Your response should consist of the entries below, written out exactly.

════

(** The only ascending arrangement of the layers 3, 1, 2. *)
Lemma sorted_perm_312 (ls : list Z) :
  Permutation [3; 1; 2]%Z ls -> Sorted Z.le ls -> ls = [1; 2; 3]%Z.
Proof.
  intros Hp Hs.
  pose proof (Permutation_length Hp) as Hlen.
  destruct ls as [|x [|y [|z [|w ls]]]]; try discriminate Hlen.
  assert (Hx : In x [3; 1; 2]%Z) by (apply (Permutation_in x (Permutation_sym Hp)); simpl; auto).
  assert (Hy : In y [3; 1; 2]%Z) by (apply (Permutation_in y (Permutation_sym Hp)); simpl; auto).
  assert (Hz : In z [3; 1; 2]%Z) by (apply (Permutation_in z (Permutation_sym Hp)); simpl; auto).
  assert (Hnd : NoDup [x; y; z]).
  { apply (Permutation_NoDup Hp). repeat constructor; simpl; intuition discriminate. }
  inversion Hs as [|? ? Hs1 Hd1]; subst.
  inversion Hs1 as [|? ? Hs2 Hd2]; subst.
  inversion Hd1; subst. inversion Hd2; subst.
  inversion Hnd as [|? ? Hn1 Hnd1]; subst.
  inversion Hnd1 as [|? ? Hn2 _]; subst.
  assert (x <> y) by (intros ->; apply Hn1; simpl; auto).
  assert (x <> z) by (intros ->; apply Hn1; simpl; auto).
  assert (y <> z) by (intros ->; apply Hn2; simpl; auto).
  simpl in Hx, Hy, Hz.
  assert (x = 1 /\ y = 2 /\ z = 3)%Z as (-> & -> & ->) by lia.
  reflexivity.
Qed.

(** C8: [operator<] and [operator==] of [LightingParameters] look at [layer]
    only: [a < b] iff the layer of [a] is less, [a == b] iff the layers are
    equal, whatever the other members are.  So values with the layers 3, 1, 2
    sort into the layer order 1, 2, 3 (by insertion under [operator<], and in
    every arrangement that is in order for [operator<]), and two values with
    the same layer compare equal, and neither is less than the other, even
    when all their other members differ. *)
Theorem LightingParameters_ordered_by_layer_only a b (p3 p1 p2 : LightingParameters Color) :
  (operator_lt a b = true <-> (layer a < layer b)%Z)
  /\ (operator_eq a b = true <-> layer a = layer b)
  /\ (layer a = layer b ->
      operator_eq a b = true /\ operator_lt a b = false /\ operator_lt b a = false
      /\ operator_ne a b = false)
  /\ (layer p3 = 3%Z -> layer p1 = 1%Z -> layer p2 = 2%Z ->
      map layer (sort_by_lt [p3; p1; p2]) = [1; 2; 3]%Z
      /\ sort_by_lt [p3; p1; p2] = [p1; p2; p3]
      /\ forall l, Permutation [p3; p1; p2] l -> in_order l ->
                   map layer l = [1; 2; 3]%Z).
Proof.
  split; [apply operator_lt_iff|].
  split; [apply operator_eq_iff|].
  split.
  - intros E. unfold operator_eq, operator_lt, operator_ne. rewrite E.
    rewrite Z.eqb_refl, Z.ltb_irrefl. auto.
  - intros H3 H1 H2.
    assert (Hs : sort_by_lt [p3; p1; p2] = [p1; p2; p3]).
    { destruct p3, p1, p2; simpl in H3, H1, H2; subst; reflexivity. }
    split; [|split]; trivial.
    + rewrite Hs; simpl. now rewrite H1, H2, H3.
    + intros l Hp Ho. apply sorted_perm_312.
      * apply (Permutation_map layer) in Hp. simpl in Hp. now rewrite H3, H1, H2 in Hp.
      * now apply in_order_layers.
Qed.

End Ordering.
(** * Unsupervised lexical sentiment models: the notebook's glue code

    The notebook "11 - Sentiment Analysis - Unsupervised Lexical Models"
    loads a CSV of movie reviews, keeps the rows from index 35000 on as a
    test split, scores every test review with TextBlob, AFINN and VADER,
    turns each score into a label with a fixed cutoff and prints metrics.

    Everything the notebook itself writes is embedded below: the slicing,
    the three list comprehensions, the cutoffs, the three text helpers and
    [analyze_sentiment_vader_lexicon].  The third-party libraries it calls
    (pandas, textblob, afinn, bs4, re, unicodedata, contractions, nltk) are
    not part of the repository; they are the fields of the class [Library],
    each a function of its arguments that returns a value or raises.

    Python floats are IEEE binary64 numbers; they are [spec_float] values
    and [>=] is the IEEE comparison [SFleb] with its arguments swapped. *)

From Stdlib Require Import ZArith Ascii String Floats.SpecFloat.
From stdpp Require Import base option list strings gmap.

Open Scope string_scope.
Open Scope list_scope.

(** ** Python floats *)

Module PyFloat.

Abbreviation float := spec_float.

(** binary64: 53 bits of precision, exponents below 1024. *)
Definition prec : Z := 53.
Definition emax : Z := 1024.
(** * IPTpy: anthropogenic emission processing for the FV dycore

    A shallow embedding of [iptpy.anthro_emission.fv] (the [FV] class of
    [fv.py], the stand-alone [Rename] class of [fv/rename.py] where it
    differs, and the configuration of the stand-alone [Sum] class of
    [fv/sum.py]) together with the properties of its three stages: per-sector
    aggregation ([sum_up]), longitude alignment before regridding
    ([apply_regridder]) and unit conversion / species remapping ([rename]).

    Conventions of the embedding.
    - Python numbers are exact rationals ([Qc]): the formulas are modelled
      in the arithmetic they are written in; binary64 rounding and the
      final [f4] storage are outside the model.  Division by zero raises
      [ZeroDivisionError] as in Python.
    - A gridded array is a total function of its indices (time, lat, lon)
      or (time, altitude, lat, lon); array shapes, and the errors numpy
      raises on non-conforming shapes, are outside the model.
    - The file system is a finite map from path names to datasets; the
      path names are built as the f-strings of the source build them.
    - A raised exception is the left injection of [result]. *)

From stdpp Require Import gmap strings list fin_maps numbers pretty sorting.
From Stdlib Require Import QArith Qcanon Qround.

════

Answer to this problem>
(** The only ascending arrangement of the layers 3, 1, 2. *)
Lemma sorted_perm_312 (ls : list Z) :
  Permutation [3; 1; 2]%Z ls -> Sorted Z.le ls -> ls = [1; 2; 3]%Z.
Proof.
  intros Hp Hs.
  pose proof (Permutation_length Hp) as Hlen.
  destruct ls as [|x [|y [|z [|w ls]]]]; try discriminate Hlen.
  assert (Hx : In x [3; 1; 2]%Z) by (apply (Permutation_in x (Permutation_sym Hp)); simpl; auto).
  assert (Hy : In y [3; 1; 2]%Z) by (apply (Permutation_in y (Permutation_sym Hp)); simpl; auto).
  assert (Hz : In z [3; 1; 2]%Z) by (apply (Permutation_in z (Permutation_sym Hp)); simpl; auto).
  assert (Hnd : NoDup [x; y; z]).
  { apply (Permutation_NoDup Hp). repeat constructor; simpl; intuition discriminate. }
  inversion Hs as [|? ? Hs1 Hd1]; subst.
  inversion Hs1 as [|? ? Hs2 Hd2]; subst.
  inversion Hd1; subst. inversion Hd2; subst.
  inversion Hnd as [|? ? Hn1 Hnd1]; subst.
  inversion Hnd1 as [|? ? Hn2 _]; subst.
  assert (x <> y) by (intros ->; apply Hn1; simpl; auto).
  assert (x <> z) by (intros ->; apply Hn1; simpl; auto).
  assert (y <> z) by (intros ->; apply Hn2; simpl; auto).
  simpl in Hx, Hy, Hz.
  assert (x = 1 /\ y = 2 /\ z = 3)%Z as (-> & -> & ->) by lia.
  reflexivity.
Qed.

(** C8: [operator<] and [operator==] of [LightingParameters] look at [layer]
    only: [a < b] iff the layer of [a] is less, [a == b] iff the layers are
    equal, whatever the other members are.  So values with the layers 3, 1, 2
    sort into the layer order 1, 2, 3 (by insertion under [operator<], and in
    every arrangement that is in order for [operator<]), and two values with
    the same layer compare equal, and neither is less than the other, even
    when all their other members differ. *)
Theorem LightingParameters_ordered_by_layer_only a b (p3 p1 p2 : LightingParameters Color) :
  (operator_lt a b = true <-> (layer a < layer b)%Z)
  /\ (operator_eq a b = true <-> layer a = layer b)
  /\ (layer a = layer b ->
      operator_eq a b = true /\ operator_lt a b = false /\ operator_lt b a = false
      /\ operator_ne a b = false)
  /\ (layer p3 = 3%Z -> layer p1 = 1%Z -> layer p2 = 2%Z ->
      map layer (sort_by_lt [p3; p1; p2]) = [1; 2; 3]%Z
      /\ sort_by_lt [p3; p1; p2] = [p1; p2; p3]
      /\ forall l, Permutation [p3; p1; p2] l -> in_order l ->
                   map layer l = [1; 2; 3]%Z).
Proof.
  split; [apply operator_lt_iff|].
  split; [apply operator_eq_iff|].
  split.
  - intros E. unfold operator_eq, operator_lt, operator_ne. rewrite E.
    rewrite Z.eqb_refl, Z.ltb_irrefl. auto.
  - intros H3 H1 H2.
    assert (Hs : sort_by_lt [p3; p1; p2] = [p1; p2; p3]).
    { destruct p3, p1, p2; simpl in H3, H1, H2; subst; reflexivity. }
    split; [|split]; trivial.
    + rewrite Hs; simpl. now rewrite H1, H2, H3.
    + intros l Hp Ho. apply sorted_perm_312.
      * apply (Permutation_map layer) in Hp. simpl in Hp. now rewrite H3, H1, H2 in Hp.
      * now apply in_order_layers.
Qed.

End Ordering.
(** * Unsupervised lexical sentiment models: the notebook's glue code

    The notebook "11 - Sentiment Analysis - Unsupervised Lexical Models"
    loads a CSV of movie reviews, keeps the rows from index 35000 on as a
    test split, scores every test review with TextBlob, AFINN and VADER,
    turns each score into a label with a fixed cutoff and prints metrics.

    Everything the notebook itself writes is embedded below: the slicing,
    the three list comprehensions, the cutoffs, the three text helpers and
    [analyze_sentiment_vader_lexicon].  The third-party libraries it calls
    (pandas, textblob, afinn, bs4, re, unicodedata, contractions, nltk) are
    not part of the repository; they are the fields of the class [Library],
    each a function of its arguments that returns a value or raises.

    Python floats are IEEE binary64 numbers; they are [spec_float] values
    and [>=] is the IEEE comparison [SFleb] with its arguments swapped. *)

From Stdlib Require Import ZArith Ascii String Floats.SpecFloat.
From stdpp Require Import base option list strings gmap.

Open Scope string_scope.
Open Scope list_scope.

(** ** Python floats *)

Module PyFloat.

Abbreviation float := spec_float.

(** binary64: 53 bits of precision, exponents below 1024. *)
Definition prec : Z := 53.
Definition emax : Z := 1024.
(** * IPTpy: anthropogenic emission processing for the FV dycore

    A shallow embedding of [iptpy.anthro_emission.fv] (the [FV] class of
    [fv.py], the stand-alone [Rename] class of [fv/rename.py] where it
    differs, and the configuration of the stand-alone [Sum] class of
    [fv/sum.py]) together with the properties of its three stages: per-sector
    aggregation ([sum_up]), longitude alignment before regridding
    ([apply_regridder]) and unit conversion / species remapping ([rename]).

    Conventions of the embedding.
    - Python numbers are exact rationals ([Qc]): the formulas are modelled
      in the arithmetic they are written in; binary64 rounding and the
      final [f4] storage are outside the model.  Division by zero raises
      [ZeroDivisionError] as in Python.
    - A gridded array is a total function of its indices (time, lat, lon)
      or (time, altitude, lat, lon); array shapes, and the errors numpy
      raises on non-conforming shapes, are outside the model.
    - The file system is a finite map from path names to datasets; the
      path names are built as the f-strings of the source build them.
    - A raised exception is the left injection of [result]. *)

From stdpp Require Import gmap strings list fin_maps numbers pretty sorting.
From Stdlib Require Import QArith Qcanon Qround.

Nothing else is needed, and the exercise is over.